さよなら、ビル・ゲイツ

投稿者: | 2008-06-30

Microsoftのビル・ゲイツが、6月27日をもって社業から身を引きました。

ネット上のあるニュース記事で、ビル・ゲイツをヘンリー・フォードになぞらえているものがありました。一つの産業の歴史を作ったという点で、ビル・ゲイツが歴史に残る経営者であることは間違いないでしょう。

細かい検証は改めてしたいと思いますが、WindowsやMicrosoft Officeを通じてMicrosoftに膨大な利益をもたらしたということを思えば、一私企業の経営者としてのビル・ゲイツは大成功だったと言っていいでしょう。

ただ、Microsoftがコンピュータやネットの世界で果たした役割については、まさに功罪が同居しているわけで。さすがに「悪の帝国」よばわりするのはどうかと思いますが、ライバル企業をきれいとは言えない手口で叩きつぶしてきたのは事実。「もしMicrosoftが、ビル・ゲイツがこれほど貪欲でなかったら、業界はもっと発展していたのでは?」という想像は許されると思います。

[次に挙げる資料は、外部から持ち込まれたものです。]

(** * Cryo: iceball probability estimation (src/Cryo.py)

    A shallow embedding of [CryoLogic] -- the two probability models
    [GetDistances] / [GetDistances3], the scan-limit routine [getLimits]
    and the voxel scan of [run] -- together with the properties the
    specification states about them.

    Numbers.  The Python code computes with [numpy.float64].  The
    probability models are written once, over an interface [Float64] of
    the operations they use, and read in two ways:
      - [exact]    : the operations of the real numbers (the intended
                     mathematical meaning, no rounding, no overflow);
      - [binary64] : IEEE-754 double precision, Rocq's primitive floats,
                     with libm's [exp] supplied from outside.
    The scan and the limits are embedded over the exact reading. *)

From Stdlib Require Import Floats Uint63.
From Stdlib Require Import ZArith List Bool String Reals Lra Lia.
Import ListNotations.

(* ================================================================== *)
(** ** The arithmetic of [numpy.float64] as an interface *)

Declare Scope f64_scope.
Delimit Scope f64_scope with f64.

Class Float64 (T : Type) : Type := {
  (** the decimal literal [n/d], e.g. [4.1] is [lit 41 10] *)
  lit  : Z -> positive -> T;
  fadd : T -> T -> T;
  fsub : T -> T -> T;
  fmul : T -> T -> T;
  fdiv : T -> T -> T;
  fneg : T -> T;
  np_sqrt : T -> T;
  np_abs  : T -> T;
  np_exp  : T -> T;
  (** [fgtb a b] is the Python test [a > b] *)
  fgtb : T -> T -> bool
}.

Infix "+" := fadd : f64_scope.
Infix "-" := fsub : f64_scope.
Infix "*" := fmul : f64_scope.
Infix "/" := fdiv : f64_scope.
Notation "- x" := (fneg x) : f64_scope.
Infix ">?" := fgtb (at level 70, no associativity) : f64_scope.

(** A Python list of three coordinates, read with [v[0]], [v[1]], [v[2]]. *)
Record vec3 (T : Type) : Type := Vec3 { x0 : T; x1 : T; x2 : T }.

Arguments Vec3 {T} _ _ _.
Arguments x0 {T} _.
Arguments x1 {T} _.
Arguments x2 {T} _.

(** [exact]: the reading over the real numbers. *)
Definition Rgtb (a b : R) : bool := if Rlt_dec b a then true else false.

#[export] Instance exact : Float64 R := {|
  lit n d := (IZR n / IZR (Zpos d))%R;
  fadd := Rplus;
  fsub := Rminus;
  fmul := Rmult;
  fdiv := Rdiv;
  fneg := Ropp;
  np_sqrt := sqrt;
  np_abs := Rabs;
  np_exp := exp;
  fgtb := Rgtb
|}.
Lemma compute_w_spec data n :
  length data = n →
  ∃ w,
    compute_w zero norm_diff n data = Some w ∧
    wf w ∧ nrows w = n ∧ ncols w = n ∧
    ∀ i j xi xj, data !! i = Some xi → data !! j = Some xj →
      getitem w i j = Some (norm_diff xi xj).
Proof.
  intros Hdata.
  destruct (compute_w_fold data n (product_range n) (zeros zero n n))
    as (w & Hfold & Hwf & Hr & Hc & Hget); try done.
  - apply zeros_wf.
  - apply Forall_forall. intros [i j] Hp. by apply elem_of_product_range.
  - exists w. split_and!; [done..|]. intros i j xi xj Hxi Hxj.
    pose proof (lookup_lt_Some _ _ _ Hxi). pose proof (lookup_lt_Some _ _ _ Hxj).
    rewrite Hget by lia. rewrite decide_True by (apply elem_of_product_range; lia).
    by rewrite Hxi, Hxj.
Qed.

(** ** The fields and the couplings *)

Lemma ising_row w (n i : nat) (js : list nat) (J : gmap (nat * nat) F) :
  wf w → nrows w = n → ncols w = n → i < n → Forall (λ j, j < n) js →
  ∃ J',
    foldl (λ accJ j,
             J ← accJ;
             v ← getitem w i j;
             Some (<[(i, j) := v]> J))
          (Some J) js = Some J' ∧
    ∀ a b, J' !! (a, b) = if decide (a = i ∧ b ∈ js) then getitem w i b else J !! (a, b).
Proof.
  intros Hwf Hr Hc Hi Hjs. induction js as [|j0 js IH] using rev_ind.
  - exists J. split; [done|]. intros a b. rewrite decide_False; [done|].
    intros [_ []%not_elem_of_nil].
  - apply Forall_app in Hjs as [Hjs [Hj0 _]%Forall_cons].
    destruct (IH Hjs) as (J' & Hfold & HJ').
    rewrite foldl_app, Hfold. simpl.
    destruct (getitem_is_Some w i j0 Hwf ltac:(lia) ltac:(lia)) as [v Hv].
    rewrite Hv. simpl. eexists. split; [done|]. intros a b.
    destruct (decide ((a, b) = (i, j0))) as [Heq|Hne].
    + simplify_eq. rewrite lookup_insert_eq, decide_True; [done|].
      split; [done|]. apply elem_of_app. right. by apply list_elem_of_singleton.
    + rewrite lookup_insert_ne by done. rewrite HJ'.
      destruct (decide (a = i ∧ b ∈ js)) as [[-> Hin]|Hnin].
      * rewrite decide_True; [done|]. split; [done|]. apply elem_of_app. by left.
      * rewrite decide_False; [done|].
        intros [-> [?|Hb%list_elem_of_singleton]%elem_of_app].
        -- by apply Hnin.
        -- apply Hne. by rewrite Hb.
Qed.

Lemma ising_fold w (n : nat) (rows : list nat) :
  wf w → nrows w = n → ncols w = n → Forall (λ i, i < n) rows →
  ∃ (h : gmap nat F) (J : gmap (nat * nat) F),
    foldl (λ acc i,
             '(h, J) ← acc;
             let h' := <[i := zero]> h in
             J' ← foldl (λ accJ j,
                           J ← accJ;
                           v ← getitem w i j;
                           Some (<[(i, j) := v]> J))
                        (Some J) (range (i + 1) n);
             Some (h', J'))
          (Some (∅, ∅)) rows = Some (h, J) ∧
    (∀ i, h !! i = if decide (i ∈ rows) then Some zero else None) ∧
    (∀ i j, J !! (i, j)
            = if decide (i ∈ rows ∧ i < j ∧ j < n) then getitem w i j else None).
Proof.
  intros Hwf Hr Hc Hrows. induction rows as [|i0 rows IH] using rev_ind.
  - exists ∅, ∅. split; [done|]. split.
    + intros i. rewrite decide_False; [done|]. apply not_elem_of_nil.
    + intros i j. rewrite decide_False; [done|]. intros [[]%not_elem_of_nil _].
  - apply Forall_app in Hrows as [Hrows [Hi0 _]%Forall_cons].
    destruct (IH Hrows) as (h & J & Hfold & Hh & HJ).
    rewrite foldl_app, Hfold. simpl.
    destruct (ising_row w n i0 (range (i0 + 1) n) J Hwf Hr Hc Hi0) as (J' & Hrow & HJ').
    { apply Forall_forall. intros j Hj%elem_of_range. lia. }
    rewrite Hrow. simpl. eexists _, _. split; [done|]. split.
    + intros i. destruct (decide (i = i0)) as [->|Hne].
      * rewrite lookup_insert_eq, decide_True; [done|].
        apply elem_of_app. right. by apply list_elem_of_singleton.
      * rewrite lookup_insert_ne by done. rewrite Hh.
        destruct (decide (i ∈ rows)) as [Hin|Hnin].
        -- rewrite decide_True; [done|]. apply elem_of_app. by left.
        -- rewrite decide_False; [done|].
           intros [?|?%list_elem_of_singleton]%elem_of_app; done.
    + intros i j. rewrite HJ', HJ.
      destruct (decide (i = i0 ∧ j ∈ range (i0 + 1) n)) as [[-> Hj]|Hnot].
      * apply elem_of_range in Hj. rewrite decide_True; [done|].
        split; [|lia]. apply elem_of_app. right. by apply list_elem_of_singleton.
      * destruct (decide (i ∈ rows ∧ i < j ∧ j < n)) as [[Hin Hlt]|Hnin].
        -- rewrite decide_True; [done|]. split; [|done]. apply elem_of_app. by left.
        -- rewrite decide_False; [done|].
           intros [[?|Hi%list_elem_of_singleton]%elem_of_app Hlt]; [by apply Hnin|].
           apply Hnot. split; [done|]. apply elem_of_range. lia.
Qed.

Lemma ising_spec w n :
  wf w → nrows w = n → ncols w = n →
  ∃ h J,
    ising zero n w = Some (h, J) ∧
    (∀ i, h !! i = if decide (i < n) then Some zero else None) ∧
    (∀ i j, J !! (i, j) = if decide (i < j ∧ j < n) then getitem w i j else None).
Proof.
  intros Hwf Hr Hc.
  destruct (ising_fold w n (range 0 n) Hwf Hr Hc) as (h & J & Hfold & Hh & HJ).
  { apply Forall_forall. intros i Hi%elem_of_range. lia. }
  exists h, J. split; [done|]. split.
  - intros i. rewrite Hh. destruct (decide (i < n)).
    + rewrite decide_True; [done|]. apply elem_of_range. lia.
    + rewrite decide_False; [done|]. intros ?%elem_of_range. lia.
  - intros i j. rewrite HJ. destruct (decide (i < j ∧ j < n)).
    + rewrite decide_True; [done|]. split; [|done]. apply elem_of_range. lia.
    + rewrite decide_False; [done|]. by intros [_ ?].
Qed.

(** C10: the model handed to the annealer has the field [zero] on each of
    the [n_instances] variables and on nothing else, and a coupling on the
    pairs [i < j] only, which is [w[i, j]], the norm of the difference of
    the rows [i] and [j] of the data. *)
Theorem ising_model class_1 class_2 :
  length class_1 = n_instances / 2 → length class_2 = n_instances / 2 →
  ∃ w m,
    compute_w zero norm_diff n_instances (concatenate class_1 class_2) = Some w ∧
    model zero n_instances w = Some m ∧
    (∀ i, i < n_instances → linear m !! i = Some zero) ∧
    (∀ i, n_instances ≤ i → linear m !! i = None) ∧
    (∀ i j, i < j → j < n_instances →
       ∃ xi xj,
         concatenate class_1 class_2 !! i = Some xi ∧
         concatenate class_1 class_2 !! j = Some xj ∧
         getitem w i j = Some (norm_diff xi xj) ∧
         quadratic m !! (i, j) = Some (norm_diff xi xj)) ∧
    (∀ i j, j ≤ i ∨ n_instances ≤ j → quadratic m !! (i, j) = None) ∧
    offset m = zero ∧ vtype m = SPIN.
Proof.
  intros H1 H2.
  assert (length (concatenate class_1 class_2) = n_instances) as Hdata.
  { unfold concatenate. rewrite length_app, H1, H2. done. }
  destruct (compute_w_spec _ _ Hdata) as (w & Hw & Hwf & Hr & Hc & Hget).
  destruct (ising_spec w n_instances Hwf Hr Hc) as (h & J & Hising & Hh & HJ).
  exists w, (BQM h J zero SPIN). split; [done|].
  split; [unfold model; by rewrite Hising|]. simpl. split_and!; [| | | |done..].
  - intros i Hi. by rewrite Hh, decide_True.
  - intros i Hi. rewrite Hh, decide_False; [done|lia].
  - intros i j Hij Hj.
    destruct (lookup_lt_is_Some_2 (concatenate class_1 class_2) i ltac:(lia)) as [xi Hxi].
    destruct (lookup_lt_is_Some_2 (concatenate class_1 class_2) j ltac:(lia)) as [xj Hxj].
    exists xi, xj. split_and!; [done..| |].
    + by apply Hget.
    + rewrite HJ, decide_True by done. by apply Hget.
  - intros i j Hij. rewrite HJ, decide_False; [done|lia].
Qed.

End proofs.

(** ** The statements on the sample inputs *)

Import Samples.

Example w_sample :
  compute_w 0%Z taxicab n_instances (concatenate class_1 class_2)
  = Some (Ndarray 4 4 [0; 2; 7; 10;  2; 0; 7; 8;  7; 7; 0; 3;  10; 8; 3; 0]%Z).
Proof. reflexivity. Qed.

Example model_sample :
  (w ← compute_w 0%Z taxicab n_instances (concatenate class_1 class_2);
   m ← model 0%Z n_instances w;
   Some (linear m !! 0, linear m !! 3, linear m !! 4,
         quadratic m !! (0, 1), quadratic m !! (1, 0), quadratic m !! (1, 1),
         quadratic m !! (2, 3), quadratic m !! (3, 4), size (quadratic m)))
  = Some (Some 0%Z, Some 0%Z, None, Some 2%Z, None, None, Some 3%Z, None, 6).
Proof. reflexivity. Qed.

(** With an odd number of instances the data has one row less than
    [n_instances], and filling [w] stops on an IndexError. *)
Example w_odd :
  compute_w 0%Z taxicab 5 (concatenate class_1 class_2) = None.
Proof. reflexivity. Qed.

Lemma ising_model_witness :
  ∃ w m,
    compute_w 0%Z taxicab n_instances (concatenate class_1 class_2) = Some w ∧
    model 0%Z n_instances w = Some m ∧
    (∀ i, i < n_instances → linear m !! i = Some 0%Z) ∧
    (∀ i, n_instances ≤ i → linear m !! i = None) ∧
    (∀ i j, i < j → j < n_instances →
       ∃ xi xj,
         concatenate class_1 class_2 !! i = Some xi ∧
         concatenate class_1 class_2 !! j = Some xj ∧
         getitem w i j = Some (taxicab xi xj) ∧
         quadratic m !! (i, j) = Some (taxicab xi xj)) ∧
    (∀ i j, j ≤ i ∨ n_instances ≤ j → quadratic m !! (i, j) = None) ∧
    offset m = 0%Z ∧ vtype m = SPIN.
Proof.
  apply (ising_model 0%Z taxicab class_1 class_2); reflexivity.
Defined.

End ClusteringSpec.

(** * More on [gram]: transposition, repeated calls, batches *)

Module GramMore.
Import Numpy Gram NumpySpec GramSpec.

Section proofs.

Context {F : Type}.
Variable zero : F.

(** With a symmetric kernel, swapping the two arguments transposes the
    array: [gram(B, A)[j, i] = gram(A, B)[i, j]]. *)
Theorem gram_transpose k fuel A B (s : @state F) As Bs :
  (∀ x y, k x y = k y x) →
  seq_contents (heap s) A = Some As → seq_contents (heap s) B = Some Bs →
  length As < fuel → length Bs < fuel →
  ∃ g1 s1 g2 s2,
    gram zero k fuel A B s = Ok g1 s1 ∧
    gram zero k fuel B A s = Ok g2 s2 ∧
    shape g1 s1 = Ok (length As, length Bs) s1 ∧
    shape g2 s2 = Ok (length Bs, length As) s2 ∧
    ∀ i j, i < length As → j < length Bs →
      ∃ v, getitem2 g1 i j s1 = Ok v s1 ∧ getitem2 g2 j i s2 = Ok v s2.
Proof.
  intros Hsym HA HB HfA HfB.
  destruct (gram_ok zero k fuel A B s As Bs HA HB HfA HfB)
    as (Ai & Bi & _ & _ & _ & _ & Hrun1).
  destruct (gram_ok zero k fuel B A s Bs As HB HA HfB HfA)
    as (Bi' & Ai' & _ & _ & _ & _ & Hrun2).
  eexists _, _, _, _. split; [exact Hrun1|]. split; [exact Hrun2|].
  split; [apply gram_post_shape|]. split; [apply gram_post_shape|].
  intros i j Hi Hj.
  destruct (lookup_lt_is_Some_2 As i Hi) as [a Ha].
  destruct (lookup_lt_is_Some_2 Bs j Hj) as [b Hb].
  exists (k a b). split.
  - by apply gram_post_getitem.
  - rewrite (Hsym a b). by apply gram_post_getitem.
Qed.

さて、経営から身を引いたビル・ゲイツは、かねてから手を染めている慈善事業に専念する由。途上国での医療提供プログラムを主旨にした事業です。プログラマーと経営者の二つの顔をもつ氏のこと、コンピュータ業界を対象にしたエンジェルにでもなってくれれば、持ち味が発揮できると思うんですが。長年この業界の第一線でやってきて、もう倦んだのかな。

それにしても、Appleのスティーブ・ジョブズに比べると総じて嫌われ者のビル・ゲイツですが、やはりいなくなってしまうのは少し寂しいものです。何せ私は、トータルすれば20年近くも「ゲイツOS」のお世話になってますから。